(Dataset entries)
(* ===== verification/Backup.v ===== *)
(** * Backup actions: src/pkg/backup

    A backup is healthy when every stateful workload has a useful artifact
    (health.go); the Backup Action succeeds exactly then (machine.go). *)

From Stdlib Require Import ZArith.
From S2P Require Import Prelude GoStrings Effects Api Kube Classify ActionPhase.

(** ** health.go *)

Definition Healthy (inv : Inventory) (artifacts : list ArtifactHealth) : bool * list string :=
  let byKey := index_by ah_Workload artifacts in
  let missing := fold_left (fun missing w =>
      match byKey !! WKey w with
      | Some a => if ah_Useful a then missing else missing ++ [WKey w]
      | None => missing ++ [WKey w]
      end) (Stateful inv) [] in
  (bool_decide (missing = []), missing).

Definition FromArtifact (w : Workload) (useful : bool) (size : Z) (msg id : string) : ArtifactHealth :=
  mkArtifactHealth (WKey w) useful size id None msg.

(** ** machine.go *)

Record Facts := mkFacts {
  f_Inventory : list Workload; f_Artifacts : list ArtifactHealth; f_Now : time }.

Record Result := mkResult {
  r_Phase : ActionPhase;
  r_Message : string;
  r_Workloads : list WorkloadActionStatus;
  r_Attestation : option Attestation;
  r_RequeueAfter : duration;
  r_Terminal : bool }.

Definition status_from (byKey : gmap string ArtifactHealth) (w : Workload) : WorkloadActionStatus :=
  let st := mkWAS (w_Name w) (WKey w) (w_Class w) (w_Engine w) true "" false "" [] in
  let st := match byKey !! WKey w with
            | Some a => mkWAS (w_Name w) (WKey w) (w_Class w) (w_Engine w) true
                          (ah_Message a) (ah_Useful a) (ah_Message a) []
            | None => st
            end in
  if bool_decide (w_Class w = ClassStateless)
  then mkWAS (ws_Name st) (ws_Key st) (ws_Class st) (ws_Engine st) (ws_Ready st)
         "stateless" true (ws_Message st) (ws_Healed st)
  else st.

Definition workloadsFrom (inv : list Workload) (arts : list ArtifactHealth)
  : list WorkloadActionStatus :=
  List.map (status_from (index_by ah_Workload arts)) inv.

Definition Advance (status : ActionStatus) (facts : Facts) : Result :=
  let workloads := workloadsFrom (f_Inventory facts) (f_Artifacts facts) in
  let '(ok, missing) := Healthy (mkInventory [] (f_Inventory facts)) (f_Artifacts facts) in
  if negb ok then
    let msg := match missing with
               | [] => "backup not useful"
               | m :: _ => "backup not useful: " +:+ m
               end in
    mkResult ActionPhaseFailed msg workloads None 0%Z true
  else
    mkResult ActionPhaseSucceeded "all stateful artifacts useful" workloads
      (Some (mkAttestation (f_Now facts) "controller" workloads [])) 0%Z true.

(** ** Lemmas *)

(** The last artifact recorded for the key is a useful one. *)
Definition useful_for (arts : list ArtifactHealth) (key : string) : Prop :=
  exists l1 a l2, arts = l1 ++ a :: l2 /\ ah_Workload a = key /\ ah_Useful a = true /\
    Forall (fun b => ah_Workload b <> key) l2.

Definition useful_forb (arts : list ArtifactHealth) (key : string) : bool :=
  match index_by ah_Workload arts !! key with Some a => ah_Useful a | None => false end.

Lemma useful_for_reflect arts key : useful_forb arts key = true <-> useful_for arts key.
Proof.
  unfold useful_forb, useful_for. destruct (index_by ah_Workload arts !! key) as [a|] eqn:E.
  - pose proof E as (l1 & l2 & -> & Hk & Hl)%index_by_lookup_Some. split.
    + intros Hu. exists l1, a, l2. auto.
    + intros (l1' & a' & l2' & E' & Hk' & Hu & Hl').
      assert (index_by ah_Workload (l1' ++ a' :: l2') !! key = Some a') as E2
        by (apply index_by_lookup_Some; eauto).
      rewrite <- E' in E2. congruence.
  - split; [done|]. intros (l1 & a & l2 & -> & Hk & _ & _).
    apply index_by_lookup_None in E. rewrite Forall_app, Forall_cons in E. naive_solver.
Qed.

Lemma Healthy_missing inv arts :
  snd (Healthy inv arts) =
  List.map WKey (List.filter (fun w => negb (useful_forb arts (WKey w))) (Stateful inv)).
Proof.
  unfold Healthy. cbn [snd]. unfold useful_forb. set (f := fold_left _).
  enough (forall l acc, f l acc = acc ++ List.map WKey (List.filter (fun w =>
    negb match index_by ah_Workload arts !! WKey w with Some a => ah_Useful a | None => false end) l))
    as H by (rewrite H; done).
  subst f. induction l as [|w l IH]; intros acc; cbn [fold_left List.filter List.map].
  - by rewrite app_nil_r.
  - rewrite IH. destruct (index_by ah_Workload arts !! WKey w) as [a|]; [destruct (ah_Useful a)|];
      cbn [negb List.map]; rewrite <- ?app_assoc; done.
Qed.

(** Which keys are reported, and when none is. *)
Lemma Healthy_members inv arts key :
  key ∈ snd (Healthy inv arts) <->
  exists w, w ∈ inv_Workloads inv /\ w_Class w <> ClassStateless /\ WKey w = key /\
    ~ useful_for arts key.
Proof.
  rewrite Healthy_missing, list_elem_of_In, in_map_iff.
  setoid_rewrite filter_In. unfold Stateful, is_stateful. setoid_rewrite filter_In.
  setoid_rewrite list_elem_of_In. setoid_rewrite negb_true_iff.
  setoid_rewrite bool_decide_eq_false. setoid_rewrite <- useful_for_reflect.
  setoid_rewrite not_true_iff_false. split.
  - intros (w & <- & [? ?] & ?). eauto 6.
  - intros (w & ? & ? & <- & ?). eauto 6.
Qed.

Lemma Healthy_true inv arts :
  fst (Healthy inv arts) = true <->
  forall w, w ∈ inv_Workloads inv -> w_Class w <> ClassStateless -> useful_for arts (WKey w).
Proof.
  pose proof (Healthy_members inv arts) as Hm.
  unfold Healthy at 1. cbn [fst]. rewrite bool_decide_eq_true.
  change (snd (Healthy inv arts) = [] <-> forall w, w ∈ inv_Workloads inv ->
    w_Class w <> ClassStateless -> useful_for arts (WKey w)). split.
  - intros E w Hw Hc. destruct (decide (useful_forb arts (WKey w) = true)) as [H|H].
    + by apply useful_for_reflect.
    + exfalso. assert (WKey w ∈ snd (Healthy inv arts)) as Hin.
      { apply Hm. exists w. rewrite <- useful_for_reflect. auto. }
      rewrite E in Hin. by apply elem_of_nil in Hin.
  - intros H. destruct (snd (Healthy inv arts)) as [|key l] eqn:E; [done|]. exfalso.
    destruct (proj1 (Hm key)) as (w & Hw & Hc & <- & Hn); [left|]. by apply Hn, H.
Qed.

(** ** Properties *)

(** C24: [Healthy] lists, in inventory order, exactly the keys of the stateful
    workloads whose last recorded artifact is absent or not useful, and is true
    when there are none: it does not matter how many useless artifacts precede
    a useful one. *)
Theorem Healthy_exact inv arts :
  (forall key, key ∈ snd (Healthy inv arts) <->
     exists w, w ∈ inv_Workloads inv /\ w_Class w <> ClassStateless /\ WKey w = key /\
       ~ useful_for arts key) /\
  (fst (Healthy inv arts) = true <->
     forall w, w ∈ inv_Workloads inv -> w_Class w <> ClassStateless -> useful_for arts (WKey w)) /\
  sublist (snd (Healthy inv arts)) (List.map WKey (inv_Workloads inv)).
Proof.
  split_and!; [apply Healthy_members|apply Healthy_true|].
  rewrite Healthy_missing. unfold Stateful. induction (inv_Workloads inv) as [|w l IH]; simpl.
  - constructor.
  - destruct (is_stateful w); cbn [List.filter]; [case_if|]; cbn [List.map];
      first [by apply sublist_skip | by apply sublist_cons].
Qed.

(** a Backup Action succeeds exactly when every stateful workload's last
    artifact is useful, and fails otherwise with the first workload lacking one
    in its message; it is terminal either way, only a success is attested, and
    the attestation records the very workloads of the result. A workload of a
    succeeded Backup always passes the gate of every other Action
    ([actionphase.CanSucceed]). *)
Theorem backup_Advance_spec status facts :
  let r := Advance status facts in
  r_Terminal r = true /\ r_RequeueAfter r = 0%Z /\
  r_Workloads r = workloadsFrom (f_Inventory facts) (f_Artifacts facts) /\
  ((forall w, w ∈ f_Inventory facts -> w_Class w <> ClassStateless ->
      useful_for (f_Artifacts facts) (WKey w)) /\
   r_Phase r = ActionPhaseSucceeded /\
   r_Attestation r = Some (mkAttestation (f_Now facts) "controller" (r_Workloads r) []) /\
   Forall passed (r_Workloads r)
   \/
   r_Phase r = ActionPhaseFailed /\ r_Attestation r = None /\
   exists w, w ∈ f_Inventory facts /\ w_Class w <> ClassStateless /\
     ~ useful_for (f_Artifacts facts) (WKey w) /\
     r_Message r = "backup not useful: " +:+ WKey w).
Proof.
  intros r. subst r. unfold Advance.
  destruct (Healthy _ _) as [ok missing] eqn:E.
  pose proof (Healthy_missing (mkInventory [] (f_Inventory facts)) (f_Artifacts facts)) as Hm.
  rewrite E in Hm. cbn [snd] in Hm.
  assert (ok = bool_decide (missing = [])) as -> by (unfold Healthy in E; by injection E as <- <-).
  case_bool_decide as Hn; cbn [negb]; split_and!; try done.
  - left. rewrite Hn in Hm.
    assert (forall w, w ∈ f_Inventory facts -> w_Class w <> ClassStateless ->
      useful_for (f_Artifacts facts) (WKey w)) as Hu.
    { intros w Hw Hc. apply useful_for_reflect. apply not_false_iff_true. intros Hf.
      assert (WKey w ∈ ([] : list string)) as Hin.
      { rewrite Hm. apply list_elem_of_In, in_map, filter_In. rewrite Hf. split; [|done].
        apply filter_In. split; [by apply list_elem_of_In|].
        unfold is_stateful. by rewrite bool_decide_false. }
      by apply elem_of_nil in Hin. }
    split_and!; [done..|]. cbn. apply Forall_forall. intros s.
    unfold workloadsFrom. intros (w & -> & Hw)%list_elem_of_fmap.
    right. unfold status_from. case_bool_decide as Hc; cbn.
    + destruct (_ !! _); cbn; auto.
    + specialize (Hu w Hw Hc). apply useful_for_reflect in Hu. unfold useful_forb in Hu.
      destruct (_ !! _); cbn; auto.
  - right. split_and!; [done..|]. destruct missing as [|key missing]; [done|].
    assert (key ∈ key :: missing) as Hin by left. rewrite Hm in Hin.
    apply list_elem_of_In, in_map_iff in Hin as (w & <- & [[Hw Hs]%filter_In Hu]%filter_In).
    exists w. rewrite list_elem_of_In. split_and!; [done| | |done].
    + unfold is_stateful in Hs. by boolify.
    + apply negb_true_iff in Hu. rewrite <- useful_for_reflect. congruence.
Qed.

### WORK TO COMPLETE
The lines needed are the ones from the first line of the entries through the line that contains "(** ** machine.go *)", given again without any change.

### SOLVED PROBLEM
(* ===== verification/Backup.v ===== *)
(** * Backup actions: src/pkg/backup

    A backup is healthy when every stateful workload has a useful artifact
    (health.go); the Backup Action succeeds exactly then (machine.go). *)

From Stdlib Require Import ZArith.
From S2P Require Import Prelude GoStrings Effects Api Kube Classify ActionPhase.

(** ** health.go *)

Definition Healthy (inv : Inventory) (artifacts : list ArtifactHealth) : bool * list string :=
  let byKey := index_by ah_Workload artifacts in
  let missing := fold_left (fun missing w =>
      match byKey !! WKey w with
      | Some a => if ah_Useful a then missing else missing ++ [WKey w]
      | None => missing ++ [WKey w]
      end) (Stateful inv) [] in
  (bool_decide (missing = []), missing).

Definition FromArtifact (w : Workload) (useful : bool) (size : Z) (msg id : string) : ArtifactHealth :=
  mkArtifactHealth (WKey w) useful size id None msg.

(** ** machine.go *)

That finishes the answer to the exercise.